Más del 70 % de los fumadores ha intentado abandonar el tabaco alguna vez
Los datos de la encuesta de la Semana Sin Humo 2026 reflejan una realidad esperanzadora: 7 de cada 10 personas fumadoras asegura haberse planteado dejar de fumar. La cifra evidencia una creciente concienciación sobre los riesgos del tabaquismo y la importancia de seguir impulsando estrategias de prevención y deshabituación tabáquica.
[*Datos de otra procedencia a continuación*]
(* ===== verification/Processor.v ===== *)
(** program/src/processor.rs: the dispatch of an instruction to its handler; the
    entrypoint of the program (program/src/entrypoint.rs), and the program that replaces
    a deployment that must not run any more (brick/src/entrypoint.rs). *)

From S2P Require Import Prelude Errors Common Rate Decimal Codec.
From S2P Require Import RateLimiter LendingMarket ReserveConfig Instruction.
From S2P Require Import Runtime ProcessMarket ProcessReserve ProcessDeposit ProcessConfig.
From S2P Require Import ProcessObligation ProcessCollateral ProcessBorrow ProcessLiquidation.
From S2P Require Import ProcessFlash.

(** Processes an instruction. *)
Definition process_instruction `{Runtime} (program_id : Pubkey)
    (accounts : list AccountInfo) (input : bytes) (w : World) : result World :=
  let? instruction := Instruction.unpack input in
  match instruction with
  | InitLendingMarket owner quote_currency =>
      process_init_lending_market program_id owner quote_currency accounts w
  | SetLendingMarketOwnerAndConfig new_owner rate_limiter_config whitelisted_liquidator
      risk_authority =>
      process_set_lending_market_owner_and_config program_id new_owner rate_limiter_config
        whitelisted_liquidator risk_authority accounts w
  | InitReserve liquidity_amount config =>
      process_init_reserve program_id liquidity_amount config accounts w
  | RefreshReserve => process_refresh_reserve program_id accounts w
  | DepositReserveLiquidity liquidity_amount =>
      process_deposit_reserve_liquidity program_id liquidity_amount accounts w
  | RedeemReserveCollateral collateral_amount =>
      process_redeem_reserve_collateral program_id collateral_amount accounts w
  | InitObligation => process_init_obligation program_id accounts w
  | RefreshObligation => process_refresh_obligation program_id accounts w
  | DepositObligationCollateral collateral_amount =>
      process_deposit_obligation_collateral program_id collateral_amount accounts w
  | WithdrawObligationCollateral collateral_amount =>
      process_withdraw_obligation_collateral program_id collateral_amount accounts w
  | BorrowObligationLiquidity liquidity_amount =>
      process_borrow_obligation_liquidity program_id liquidity_amount accounts w
  | RepayObligationLiquidity liquidity_amount =>
      process_repay_obligation_liquidity program_id liquidity_amount accounts w
  | LiquidateObligation _ => fail DeprecatedInstruction
  | FlashLoan _ => fail DeprecatedInstruction
  | DepositReserveLiquidityAndObligationCollateral liquidity_amount =>
      process_deposit_reserve_liquidity_and_obligation_collateral program_id
        liquidity_amount accounts w
  | WithdrawObligationCollateralAndRedeemReserveCollateral collateral_amount =>
      process_withdraw_obligation_collateral_and_redeem_reserve_liquidity program_id
        collateral_amount accounts w
  | UpdateReserveConfig config rate_limiter_config =>
      process_update_reserve_config program_id config rate_limiter_config accounts w
  | LiquidateObligationAndRedeemReserveCollateral liquidity_amount =>
      process_liquidate_obligation_and_redeem_reserve_collateral program_id
        liquidity_amount accounts w
  | RedeemFees => process_redeem_fees program_id accounts w
  | FlashBorrowReserveLiquidity liquidity_amount =>
      process_flash_borrow_reserve_liquidity program_id liquidity_amount accounts w
  | FlashRepayReserveLiquidity liquidity_amount borrow_instruction_index =>
      process_flash_repay_reserve_liquidity program_id liquidity_amount
        borrow_instruction_index accounts w
  | ForgiveDebt liquidity_amount =>
      process_forgive_debt program_id liquidity_amount accounts w
  | UpdateMarketMetadata =>
      let? metadata := new_from_bytes input in
      process_update_market_metadata program_id metadata accounts w
  end.

(** The entrypoint logs an error before it returns it. *)
Definition entrypoint `{Runtime} (program_id : Pubkey) (accounts : list AccountInfo)
    (instruction_data : bytes) (w : World) : result World :=
  match process_instruction program_id accounts instruction_data w with
  | Err error => Err error
  | r => r
  end.

Definition brick_process_instruction (_program_id : Pubkey) (_accounts : list AccountInfo)
    (_instruction_data : bytes) (w : World) : result World :=
  Err InvalidArgument.

Lemma entrypoint_processes `{Runtime} program_id accs d w :
  entrypoint program_id accs d w = process_instruction program_id accs d w.
Proof. unfold entrypoint. by destruct (process_instruction _ _ _ _). Qed.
Además, los resultados muestran que el abandono del tabaco suele ser un proceso complejo y progresivo. Entre los fumadores activos encuestados, el 71,9 % ha realizado al menos un intento para dejar de fumar. Sin embargo, la recaída continúa siendo frecuente: el 40,5 % volvió a fumar antes de cumplir un año de abstinencia y el 22,3 % recayó después del primer año. Solo el 7 % de las personas encuestadas se mantiene actualmente sin recaídas, mientras que el 28,1 % reconoce no haber intentado dejar de fumar nunca.
Los resultados de la encuesta también muestran diferencias según la edad. Los jóvenes de entre 14 y 18 años presentan la mayor proporción de personas que nunca ha intentado dejar de fumar (57,1 %), mientras que entre los mayores de 50 años predominan las recaídas tardías. Estos datos sugieren una mayor motivación para abandonar el consumo y un mayor número de intentos en edades más avanzadas.
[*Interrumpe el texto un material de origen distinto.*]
(* ===== verification/RefreshSpec.v ===== *)
(** What refreshing an obligation computes. *)

From S2P Require Import Prelude Errors Common Rate Decimal Codec Nonneg.
From S2P Require Import LastUpdate.
From S2P Require Import RateLimiter LendingMarket ReserveConfig.
From S2P Require Import ObligationCollateral ObligationLiquidity Obligation ObligationSpec.
From S2P Require Import ReserveLiquidity ReserveCollateral Reserve ReserveCodec.
From S2P Require Import Runtime ProcessorHelpers ProcessObligation.
From S2P Require Import AccountSpec ExampleRuntime.

(** ** The values of one position *)

Record DepositValue : Type := mkDepositValue {
  dv_market : Decimal;
  dv_allowed : Decimal;
  dv_unhealthy : Decimal;
  dv_super_unhealthy : Decimal;
}.

(** The worth of a deposit, and what it lets its owner borrow: the market value
    of the liquidity it redeems for, weighted by the ratios of its reserve; the
    allowed value at the lower of the two prices. *)
Definition deposit_value (r : Reserve) (c : ObligationCollateral) : result DepositValue :=
  let? rate := collateral_exchange_rate r in
  let? amount := decimal_collateral_to_liquidity rate (from_int (deposited_amount c)) in
  let? mv := market_value r amount in
  let? lower := market_value_lower_bound r amount in
  let? allowed :=
    try_mul lower (Rate.from_percent (ReserveConfig.loan_to_value_ratio (config r))) in
  let? unhealthy := try_mul mv (Rate.from_percent (liquidation_threshold (config r))) in
  let? super :=
    try_mul mv (Rate.from_percent (max_liquidation_threshold (config r))) in
  Ok (mkDepositValue mv allowed unhealthy super).

Record BorrowValue : Type := mkBorrowValue {
  bv_liquidity : ObligationLiquidity;
  bv_weighted : Decimal;
  bv_weighted_upper : Decimal;
}.

(** A borrow with its interest accrued and its market value, and its values
    weighted by the risk of its reserve. *)
Definition borrow_value (r : Reserve) (l : ObligationLiquidity) : result BorrowValue :=
  let? l :=
    ObligationLiquidity.accrue_interest l
      (ReserveLiquidity.cumulative_borrow_rate_wads (liquidity r)) in
  let amount := ObligationLiquidity.borrowed_amount_wads l in
  let? mv := market_value r amount in
  let? upper := market_value_upper_bound r amount in
  let? weight := borrow_weight r in
  let? weighted := try_mul mv weight in
  let? weighted_upper := try_mul upper weight in
  Ok (mkBorrowValue (ObligationLiquidity.set_market_value l mv) weighted weighted_upper).

Definition raw_by {A : Type} (f : A -> Decimal) : list A -> Z := sum_by (fun x => dec_raw (f x)).

(** ** The loops are sums *)

Lemma refresh_deposit_value r c t c' t' :
  refresh_deposit r c t = Ok (c', t') ->
  exists v, deposit_value r c = Ok v /\
    c' = ObligationCollateral.set_market_value c (dv_market v) /\
    dec_raw (sum_deposited t') = dec_raw (sum_deposited t) + dec_raw (dv_market v) /\
    dec_raw (sum_allowed t') = dec_raw (sum_allowed t) + dec_raw (dv_allowed v) /\
    dec_raw (sum_unhealthy t') = dec_raw (sum_unhealthy t) + dec_raw (dv_unhealthy v) /\
    dec_raw (sum_super_unhealthy t')
      = dec_raw (sum_super_unhealthy t) + dec_raw (dv_super_unhealthy v).
Proof.
  unfold refresh_deposit, deposit_value. intros H. minv H.
  rewrite E. cbn [obind]. rewrite E0. cbn [obind]. rewrite E1. cbn [obind]. rewrite E2.
  cbn [obind]. rewrite E4. cbn [obind]. rewrite E6. cbn [obind]. rewrite E8. cbn [obind].
  eexists. split; [done|].
  apply dec_add_inv in E3 as [? _], E5 as [? _], E7 as [? _], E9 as [? _]. done.
Qed.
Entre los métodos más utilizados para dejar de fumar destacan la reducción progresiva del consumo, el abandono brusco y el apoyo profesional desde los centros de salud. La encuesta también refleja que cada vez más personas recurren a herramientas de apoyo sanitario y farmacológico para aumentar sus probabilidades de éxito.
En este sentido, el uso de tratamientos farmacológicos específicos para la deshabituación tabáquica continúa creciendo entre las personas que intentan abandonar el consumo. Los tratamientos sustitutivos con nicotina y otros fármacos indicados para dejar de fumar son percibidos como herramientas útiles especialmente cuando se combinan con seguimiento profesional y acompañamiento continuado.
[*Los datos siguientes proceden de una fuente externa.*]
(* ===== verification/RepaySpec.v ===== *)
(** What a successful repayment guarantees. *)

From S2P Require Import Prelude Errors Common Rate Decimal Codec LastUpdate.
From S2P Require Import RateLimiter LendingMarket ReserveConfig.
From S2P Require Import ObligationCollateral ObligationLiquidity Obligation ObligationSpec.
From S2P Require Import ReserveLiquidity ReserveCollateral Reserve ReserveCodec ReserveExchange.
From S2P Require Import Runtime ProcessorHelpers ProcessReserve ProcessCollateral ProcessBorrow.
From S2P Require Import AccountSpec ExampleRuntime LiquidationSpec Frames.

Section repay.
Context {R : Runtime} {program_id : Pubkey} {L : RuntimeLaws R program_id}.

Abbreviation holds := (holds (program_id:=program_id)).
Abbreviation saved := (saved (program_id:=program_id)).
Abbreviation keeps_but := (keeps_but (program_id:=program_id)).

(** [debt] is the position repaid and [owed] the same with its interest up to the
    reserve's cumulative rate; [r] is what was calculated. *)
Record repay_contract (n : Z) (src dst res obl mkt : AccountInfo) (w w' : World)
    (reserve : Reserve) (o o' : Obligation) (i : nat) (debt owed : ObligationLiquidity)
    (r : CalculateRepayResult) : Prop := {
  rp_reserve : holds w res reserve;
  rp_obligation : holds w obl o;
  rp_one_market : Reserve.lending_market reserve = key mkt /\
    Obligation.lending_market o = key mkt;
  rp_fresh : fresh (Reserve.last_update reserve) w;
  (* the tokens go to the reserve's supply, and do not come from it *)
  rp_supply : ReserveLiquidity.supply_pubkey (liquidity reserve) = key dst /\
    ReserveLiquidity.supply_pubkey (liquidity reserve) <> key src;
  rp_debt : borrows o !! i = Some debt /\ borrow_reserve debt = key res /\
    dec_raw (ObligationLiquidity.borrowed_amount_wads debt) <> 0;
  rp_owed : ObligationLiquidity.accrue_interest debt
    (cumulative_borrow_rate_wads (liquidity reserve)) = Ok owed;
  (* everything is settled, or what is offered, if that is less; it is paid for in
     whole tokens, rounded up *)
  rp_settled : repay_settle_amount r =
    if n =? u64_max then ObligationLiquidity.borrowed_amount_wads owed
    else dec_min (from_int n) (ObligationLiquidity.borrowed_amount_wads owed);
  rp_paid : repay_repay_amount r = (WAD - 1 + dec_raw (repay_settle_amount r)) / WAD /\
    repay_repay_amount r <> 0 /\
    dec_raw (repay_settle_amount r) <= WAD * repay_repay_amount r;
  (* exactly that leaves the obligation, and comes to the reserve *)
  rp_total : total_debt o' =
    total_debt (set_borrows o (<[i := owed]> (borrows o))) - dec_raw (repay_settle_amount r);
  rp_deposits : deposits o' = deposits o;
  rp_positions : positions_ok o -> positions_ok o';
  rp_reserve' :
    saved (mark_reserve_stale (set_liquidity reserve
             (set_amounts (liquidity reserve)
                (available_amount (liquidity reserve) + repay_repay_amount r)
                (mkDecimal (dec_raw (borrowed_amount_wads (liquidity reserve))
                   - Z.min (dec_raw (repay_settle_amount r))
                       (dec_raw (borrowed_amount_wads (liquidity reserve))))))))
      res w w';
  rp_obligation' : saved (mark_obligation_stale o') obl w w';
  rp_frame : keeps_but [key res; key obl] w w';
}.

(** C12: a repayment settles what it is paid for.  When
    [process_repay_obligation_liquidity] succeeds, it first accrued the reserve's
    interest; then the obligation's debt to that reserve, with its own interest, was
    lowered by the whole of it or by the amount offered, whichever is less, for that
    amount in tokens rounded up, paid into the reserve's supply; the reserve's
    liquidity and debt change by the same amounts, whoever pays; and no other account
    of the program changes. *)
Theorem repayment_settles (n : Z) (src dst res obl mkt usr : AccountInfo)
    (rest : list AccountInfo) (w w' : World)
    (H : process_repay_obligation_liquidity program_id n
           (src :: dst :: res :: obl :: mkt :: usr :: rest) w = Ok w') :
  exists w1 reserve o o' i debt owed r,
    _refresh_reserve_interest program_id res w = Ok w1 /\
    repay_contract n src dst res obl mkt w1 w' reserve o o' i debt owed r /\
    keeps_but [key res; key obl] w w'.
Proof.
  assert (Hframe : keeps_but [key res; key obl] w w')
    by (eapply repay_keeps; [exact H|..]; rewrite !elem_of_cons; tauto).
  unfold process_repay_obligation_liquidity in H. minv H.
  cbn [with_next next_account_info obind] in H.
  apply with_next_inv in H as (tok & rest' & _ & H). minv H.
  repeat match goal with G : negb (_ =? _) = false |- _ => apply negb_eqb_false in G end.
  apply (not_stale_fresh _ _ _ E2) in G6.
  pose proof (holds_distinct (program_id:=program_id) _ _ _ _ _ E1 E3 ltac:(done)) as Hne.
  apply (transfer_keeps (program_id:=program_id)) in H.
  destruct (two_writes res obl _ _ v0 _ _ _ Hne G2 G7 E8 E10 H) as (Hs1 & Hs2 & Hk).
  apply find_liquidity_inv in E4 as [Hdebt Hdk]. apply liq_repay_inv in E7 as [-> _].
  apply calculate_repay_inv in E6 as [Hset Hpaid].
  assert (Hpos : positions_ok v3 -> positions_ok v8).
  { intros Ho. eapply positions_step; [|by eapply ObligationSpec.step_repay].
    eapply positions_step; [exact Ho|by eapply ObligationSpec.step_accrue]. }
  apply ob_repay_total in E9 as [Ht Hd].
  exists v0, v1, v3, v8, liquidity_index, liquidity', v4, v5. split; [exact E0|]. split.
  - split; try done; try lia.
    + unfold dec_eqb in *. cbn [Decimal.zero dec_raw] in *. split_and!; [done..|lia].
    + split; [exact Hpaid|]. split; [lia|]. rewrite Hpaid. apply ceil_covers.
  - exact Hframe.
Qed.
End repay.

(** A debt of 60 of which 20 are repaid by a third party. *)
Definition repay_example : Obligation :=
  mkObligation 1 (mkLastUpdate 6 true) 10 78
    [mkObligationCollateral 21 90000000 (from_int 90)]
    [mkObligationLiquidity 20 Decimal.one (from_int 60000000) (from_int 60)]
    Decimal.zero Decimal.zero Decimal.zero Decimal.zero Decimal.zero Decimal.zero false.
Definition repay_world : World :=
  Eval vm_compute in
    world_of example_market example_reserve repay_example [(2, 0); (60, 90000000)].

Lemma repayment_settles_witness :
  exists w' w1 reserve o o' i debt owed r,
    process_repay_obligation_liquidity (H := example_runtime [] 0) example_program 20000000
      [account 60; account 2; account 20; account 30; account 10; signer 62; account 3]
      repay_world = Ok w' /\
    repay_contract (R := example_runtime [] 0) (program_id := example_program) 20000000
      (account 60) (account 2) (account 20) (account 30) (account 10) w1 w' reserve o o' i
      debt owed r.
Proof.
  assert (Hok : is_ok (process_repay_obligation_liquidity (H := example_runtime [] 0)
    example_program 20000000
    [account 60; account 2; account 20; account 30; account 10; signer 62; account 3]
    repay_world) = true) by (vm_compute; reflexivity).
  apply is_ok_true in Hok as [w' H]. exists w'.
  destruct (repayment_settles (R := example_runtime [] 0) (program_id := example_program)
    20000000 _ _ _ _ _ _ _ repay_world w' H)
    as (w1 & reserve & o & o' & i & debt & owed & r & _ & Hc & _).
  exists w1, reserve, o, o', i, debt, owed, r. split; [exact H|exact Hc].
Defined.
Desde la semFYC se insiste en que pedir ayuda aumenta significativamente las probabilidades de éxito. El acompañamiento desde Atención Primaria, las intervenciones breves en consulta y el seguimiento continuado permiten adaptar las estrategias a cada persona y abordar tanto la dependencia física como los factores emocionales y sociales asociados al consumo.